Opinion | How the US can secure its global leadership role despite falling behind China
- The only way forward is for the United States to continue to invest in the military as it does today, explicitly guarantee China’s security, re-engage commercially with Beijing and enforce a level playing field for all countries

It is a year China will not forget. For all the talk of global rules and level playing fields, it became clear the United States does as it pleases while Europe sits on the sidelines. For me, as a Euro-Asian sitting in the audience watching the great power game, the West made all the wrong moves.
To explain why I say that, we need to take a step back and understand the backdrop to the great power game that is unfolding. When it comes to geopolitics, GDP is everything. At a very basic level, it defines what resources a nation has at its disposal that it can devote to defence spending or avoid being blockaded by commercial or military means.
The International Monetary Fund puts China’s purchasing power parity GDP at US$24.2 trillion and the US’ at US$20.8 trillion in 2020. That in itself should have been a warning sign. It is like a heavyweight boxer weighing in at 95kg taking on a boxer of 110kg. Of course, weight is not everything, even in boxing, but it should inform one’s tactics.

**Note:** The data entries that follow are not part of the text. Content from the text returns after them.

(** X12. The ancestor [find_lowest_common_ancestor] returns depends only
    on which notes are in the list, not on their order nor on how often
    a note comes: two lists of paths of files with the same members
    give the same directory. *)
Theorem find_lowest_common_ancestor_of_set
        (base_path : path) (paths paths' : list path) :
  paths <> [] -> paths' <> [] ->
  (forall x, In x paths <-> In x paths') ->
  (forall x, In x paths -> PurePath.is_top x = false) ->
  find_lowest_common_ancestor base_path paths
  = find_lowest_common_ancestor base_path paths'.
Proof.
  intros Hne Hne' S Htop.
  assert (Htop' : forall x, In x paths' -> PurePath.is_top x = false).
  { intros x Hx. apply Htop, S, Hx. }
  assert (S' : forall x, In x paths' <-> In x paths) by (intros x; symmetry; apply S).
  destruct (lca_cases base_path paths Hne Htop) as [G|[N E]],
           (lca_cases base_path paths' Hne' Htop') as [G'|[N' E']].
  - eapply greatest_unique; [exact G|]. eapply greatest_same_set; eauto.
  - exfalso. destruct G as [C _].
    apply (N' (find_lowest_common_ancestor base_path paths)).
    intros p Hp. apply C, S, Hp.
  - exfalso. destruct G' as [C _].
    apply (N (find_lowest_common_ancestor base_path paths')).
    intros p Hp. apply C, S, Hp.
  - congruence.
Qed.

Lemma find_lowest_common_ancestor_of_set_witness :
  find_lowest_common_ancestor ["/"; "v"]
    [["/"; "v"; "a"; "n1.md"]; ["/"; "v"; "b"; "n2.md"]; ["/"; "v"; "a"; "n1.md"]]
  = find_lowest_common_ancestor ["/"; "v"]
      [["/"; "v"; "b"; "n2.md"]; ["/"; "v"; "a"; "n1.md"]].
Proof.
  apply find_lowest_common_ancestor_of_set; try discriminate.
  - intros x. simpl. tauto.
  - intros x [<-|[<-|[<-|[]]]]; reflexivity.
Defined.

End AncestorOrder.

(** ** The references Phase 1 builds *)

Module ReferenceFacts.
Import Store StoreFacts ResourceAnalyzer CandidateFacts Spec.

Lemma matches_md (s : string) :
  Fnmatch.matches [Fnmatch.Char "."; Fnmatch.Char "m"; Fnmatch.Char "d"] s = true
  <-> s = ".md".
Proof.
  destruct s as [|a [|b [|c [|e r]]]]; simpl; try (split; discriminate).
  - rewrite andb_false_r. split; discriminate.
  - rewrite !andb_false_r. split; discriminate.
  - rewrite andb_true_r, !andb_true_iff, !Ascii.eqb_eq. split.
    + now intros (-> & -> & ->).
    + now intros [= -> -> ->].
  - rewrite !andb_false_r. split; discriminate.
Qed.

(** The names [*.md] selects are those that end in [.md]. *)
Lemma md_pattern (n : string) :
  Fnmatch.fnmatch "*.md" n = true <-> exists stem, n = stem +++ ".md".
Proof.
  unfold Fnmatch.fnmatch.
  change (Fnmatch.tokens_from 0 "*.md")
    with [Fnmatch.Star; Fnmatch.Char "."; Fnmatch.Char "m"; Fnmatch.Char "d"].
  induction n as [|c n IH].
  - split; [discriminate|].
    intros [stem E]. destruct stem; discriminate.
  - change (Fnmatch.matches [Fnmatch.Star; Fnmatch.Char "."; Fnmatch.Char "m";
                             Fnmatch.Char "d"] (String c n))
      with (Fnmatch.matches [Fnmatch.Char "."; Fnmatch.Char "m"; Fnmatch.Char "d"]
                            (String c n)
            || Fnmatch.matches [Fnmatch.Star; Fnmatch.Char "."; Fnmatch.Char "m";
                                Fnmatch.Char "d"] n).
    rewrite orb_true_iff, matches_md, IH. split.
    + intros [E|[stem ->]]; [exists ""; exact E | now exists (String c stem)].
    + intros [[|x stem] E]; [left; exact E|].
      right. exists stem. now injection E.
Qed.

Section WithHashlib.
Context {H : Hashlib}.

(** What one reference holds, whatever the candidates. *)
Lemma reference_for_shape (base_path : path) (t : node) (md_file : path)
      (resource_link : string) :
  let r := reference_for base_path t md_file resource_link in
  md_file_path r = md_file
  /\ resource_name r = PurePath.name (PurePath.of_string resource_link)
  /\ match resource_actual_path r with
     | None =>
         resource_hash r = None
         /\ ResourceLocator.find_resource (resource_name r) base_path t = []
     | Some p =>
         In p (ResourceLocator.find_resource (resource_name r) base_path t)
         /\ (resource_hash r = FileHasher.compute_hash t p
             \/ resource_hash r = Some CONFLICT)
     end.
Proof.
  cbv zeta. unfold reference_for.
  destruct (ResourceLocator.find_resource _ base_path t) as [|p [|q rest]] eqn:F.
  - simpl. rewrite F. auto.
  - simpl. rewrite F. repeat split; auto. now left.
  - destruct (count_distinct _ =? 1)%nat; simpl; rewrite F;
      repeat split; auto; now left.
Qed.
(** The thirteen mock services, in the order of the source. *)
Definition defaultServiceFactories : list (ServiceFactory Value) :=
  [ mockFactory "cache" PluginScope;
    mockFactory "rootConfig" RootScope;
    mockFactory "database" PluginScope;
    mockFactory "httpRouter" PluginScope;
    mockFactory "identity" PluginScope;
    mockFactory "lifecycle" PluginScope;
    mockFactory "logger" PluginScope;
    mockFactory "permissions" PluginScope;
    mockFactory "rootLifecycle" RootScope;
    mockFactory "rootLogger" RootScope;
    mockFactory "scheduler" PluginScope;
    mockFactory "tokenManager" PluginScope;
    mockFactory "urlReader" PluginScope ].

(** Modelled from the spec: [createHttpServer] and the server it
    returns are missing.  The listener binds to an ephemeral port when
    port 0 is asked for and exposes the bound port once it listens. *)
Record HttpServer := {
  srv_listenPort : N;
  srv_boundPort : option N;
}.

Definition createHttpServer (listenPort : N) : Result HttpServer :=
  Ok {| srv_listenPort := listenPort; srv_boundPort := None |}.

(** The port the system hands out when port 0 is asked for. *)
Definition ephemeralPort : N := 45871.

Definition serverStart (s : HttpServer) : Result HttpServer :=
  Ok {| srv_listenPort := srv_listenPort s;
        srv_boundPort :=
          Some (if N.eqb (srv_listenPort s) 0 then ephemeralPort
                else srv_listenPort s) |}.

Definition serverPort (s : HttpServer) : Result N :=
  match srv_boundPort s with
  | Some p => Ok p
  | None => Throw "Unexpected server address 'null'"
  end.

(** A backend handle that remembers the services it was created with. *)
Definition Backend := list (ServiceFactoryOrFunction Value).

Definition createSpecializedBackend
           (services : list (ServiceFactoryOrFunction Value))
  : Result Backend := Ok services.

(** A start that runs the harness's root router factory exactly when
    that factory was among the services. *)
Definition backendStart (backend : Backend)
           (features : list (BackendFeature Value)) : StartOutcome :=
  {| so_routerRan :=
       existsb (fun f => match f with
                         | FactoryFunction
                             {| sf_factory := RootHttpRouterFunc _ |} => true
                         | _ => false
                         end) backend;
     so_result := Ok tt |}.

(** A stop that fails for a backend created without services. *)
Definition backendStop (backend : Backend) : Result unit :=
  match backend with
  | [] => Throw "stuck"
  | _ :: _ => Ok tt
  end.

Definition serviceX : ServiceRef :=
  {| sr_id := "x"; sr_scope := PluginScope |}.

Definition factoryX : ServiceFactory Value :=
  {| service := serviceX; sf_deps := []; sf_factory := UserFactory "x2" |}.


(** Two explicit definitions of service [x]. *)
Definition duplicateServices : list (ServiceDef Value) :=
  [DefTuple serviceX "fake"; DefFactory factoryX].

Definition plainOptions : TestBackendOptions Value :=
  {| opt_services := None;
     opt_extensionPoints := None;
     opt_features := Some [pluginA] |}.

(** Three backends waiting for the teardown; the second one fails to
    stop. *)
Definition processBeforeTeardown : Process Backend :=
  {| backendInstancesToCleanUp :=
       [[FactoryValue factoryX]; []; [FactoryFunction factoryX]];
     stopCalls := [];
     consoleErrors := [] |}.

This power game is not just a single round in 2020. It will continue round after round, for the next 50 years and beyond. Let’s see how the two protagonists will weigh in during the decades to come. PwC has forecast China’s GDP in 2050 will be US$59 trillion and the US’ US$34 trillion.
That’s a 73 per cent advantage to China. Be very clear that, one day, per capita GDP of the West and Asia will be similar. That day may be a long way away, but it will come.